ベンチコーチとして2018年世界一に…MLB公式「球団はサイン盗みに関与していることを望んでいない」

 ボストン・レッドソックスは、一連の「サイン盗み問題」で解任したアレックス・コーラ前監督の後任として、ロン・レネキー氏が暫定的な監督に就任したことを正式に発表した。米公式サイト『MLB.com』が11日(日本時間12日)、伝えている。
 
 レッドソックスは、コーラ氏を解任後これまで後任の監督選びを進めてきたが、最終的に昨季までベンチコーチを詰めていたレネキー氏を昇格させる形で暫定的な監督に就任させることを決定した。
 
 レネキー氏は1988年まで8年間にわたって選手として活躍し、引退後はロサンゼルス・エンゼルスでのコーチ経験を経て2011年にミルウォーキー・ブリュワーズの監督に就任。
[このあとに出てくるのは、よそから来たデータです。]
(** * Verification of [_export_repo.py]

    The script walks the directory it is started in, leaves out a fixed set of
    directory names, draws the remaining files as a tree and appends every
    file's text to one export document.

    Conventions of the embedding:
    - a path is the list of its parts ([Path.parts]); the parts of an absolute
      POSIX path start with the anchor ["/"];
    - Python [str] values are represented by their UTF-8 encoding, a Rocq
      [string] (a byte sequence).  Comparing two [str] by code points is the
      same as comparing their UTF-8 encodings byte by byte, writing a [str] to
      a file opened with [encoding='utf-8'] writes the representation itself,
      and ['\n'] is the single byte 10 in it;
    - the directory tree is a value of type [node]; what [os.walk] reports as
      [filenames] (every entry that is not a directory) is a [File]; names
      are well-formed text;
    - module-level variables of the script ([files], [children], [lines]) are
      the fields of the record [globals], threaded through the functions that
      mutate them. *)

From Stdlib Require Import String Ascii List OrderedTypeEx.
From stdpp Require Import gmap strings list sorting.

Local Open Scope string_scope.
Local Open Scope list_scope.

(** ** Text *)

Definition LF : ascii := "010"%char.
Definition CR : ascii := "013"%char.

(** ['\n'] *)
Definition nl : string := String LF "".

(** [s.endswith('\n')] *)
Fixpoint endswith_nl (s : string) : bool :=
  match s with
  | "" => false
  | String c "" => bool_decide (c = LF)
  | String _ s' => endswith_nl s'
  end.

(** Strict UTF-8 well-formedness of a byte sequence, as Python's ['utf-8']
    codec decides it: shortest forms only, no surrogates, nothing above
    U+10FFFF. *)
Definition in_range (lo hi : N) (c : ascii) : bool :=
  (lo <=? N_of_ascii c)%N && (N_of_ascii c <=? hi)%N.

Definition cont (c : ascii) : bool := in_range 128 191 c.

Fixpoint utf8_valid (s : string) : bool :=
  match s with
  | "" => true
  | String c1 r1 =>
    if in_range 0 127 c1 then utf8_valid r1 else
    match r1 with
    | "" => false
    | String c2 r2 =>
      if in_range 194 223 c1 then cont c2 && utf8_valid r2 else
      match r2 with
      | "" => false
      | String c3 r3 =>
        if in_range 224 239 c1 then
          (if in_range 224 224 c1 then in_range 160 191 c2
           else if in_range 237 237 c1 then in_range 128 159 c2
           else cont c2) && cont c3 && utf8_valid r3
        else
        match r3 with
        | "" => false
        | String c4 r4 =>
          in_range 240 244 c1 &&
          (if in_range 240 240 c1 then in_range 144 191 c2
           else if in_range 244 244 c1 then in_range 128 143 c2
           else cont c2) && cont c3 && cont c4 && utf8_valid r4
        end
      end
    end
  end.

(** [bytes.decode('utf-8')]: [None] stands for [UnicodeDecodeError].  In the
    UTF-8 representation of text a successful decoding changes nothing. *)
Definition utf8_decode (b : string) : option string :=
  if utf8_valid b then Some b else None.

(** [bytes.decode('latin-1')]: byte [n] is the code point [n]; code points
    from 128 on take two bytes in UTF-8.  It is defined on every input. *)
Definition latin1_char (c : ascii) : string :=
  let n := N_of_ascii c in
  if (n <? 128)%N then String c ""
  else String (ascii_of_N (192 + n / 64)) (String (ascii_of_N (128 + n mod 64)) "").

Fixpoint latin1_decode (b : string) : string :=
  match b with
  | "" => ""
  | String c r => latin1_char c +:+ latin1_decode r
  end.

(** Reading in text mode with the default [newline=None]: ["\r\n"] and a lone
    ["\r"] both arrive as ["\n"]. *)
Fixpoint universal_newlines (s : string) : string :=
  match s with
  | "" => ""
  | String c r =>
    if bool_decide (c = CR) then
      match r with
      | String c' r' =>
        if bool_decide (c' = LF) then String LF (universal_newlines r')
        else String LF (universal_newlines r)
      | "" => String LF ""
      end
    else String c (universal_newlines r)
  end.

(** ** Paths *)

Abbreviation path := (list string).

(** [rel.as_posix()] of a relative path *)
Definition as_posix (rel : path) : string :=
  match rel with
  | [] => "."
  | _ => String.concat "/" rel
  end.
就任1年目に96勝を挙げナショナル・リーグ中地区優勝に導くなど、在任5年間で通算342勝331敗(勝率.508)の成績を残した。
 
 その後、ドジャースとエンゼルスのコーチを歴任し、2018年からレッドソックスのベンチコーチに就任。1年目からコーラ監督の指揮の下、指導者として世界一を経験した。
 
 しかし、ヒューストン・アストロズに続いてレッドソックスにも2018年シーズンにおける「サイン盗み」の疑惑が浮上していることから、球団は現在MLB機構の調査を受けている段階。
 
 チャイム・ブルーム新GMはレネキー氏の暫定監督就任に「この“暫定”という言葉についていくつか言いたいことがある」と話し、「組織として話し合った後、暫定監督にロンの名前を据えることが進行中の調査を尊重する最良の方法であると感じた。また、この職務にどれほど適しているか、グループをリードするロンの能力を非常に強く感じている」と内部昇格させた理由を明かした。
 
 また、レネキー氏とコーラ氏は2018年にともにベンチにいたが、同サイトは「レッドソックスはMLB機構が調査結果を発表する際にレネキー氏がサイン盗みに関与していることを望んでいない」と指摘している。
 
 MLB機構の調査を尊重した上でのプロセスとなったが、ともあれようやく決まった“新指揮官”がMLBの調査結果も含めてチームにどんな影響を与えることになるのか注目だ。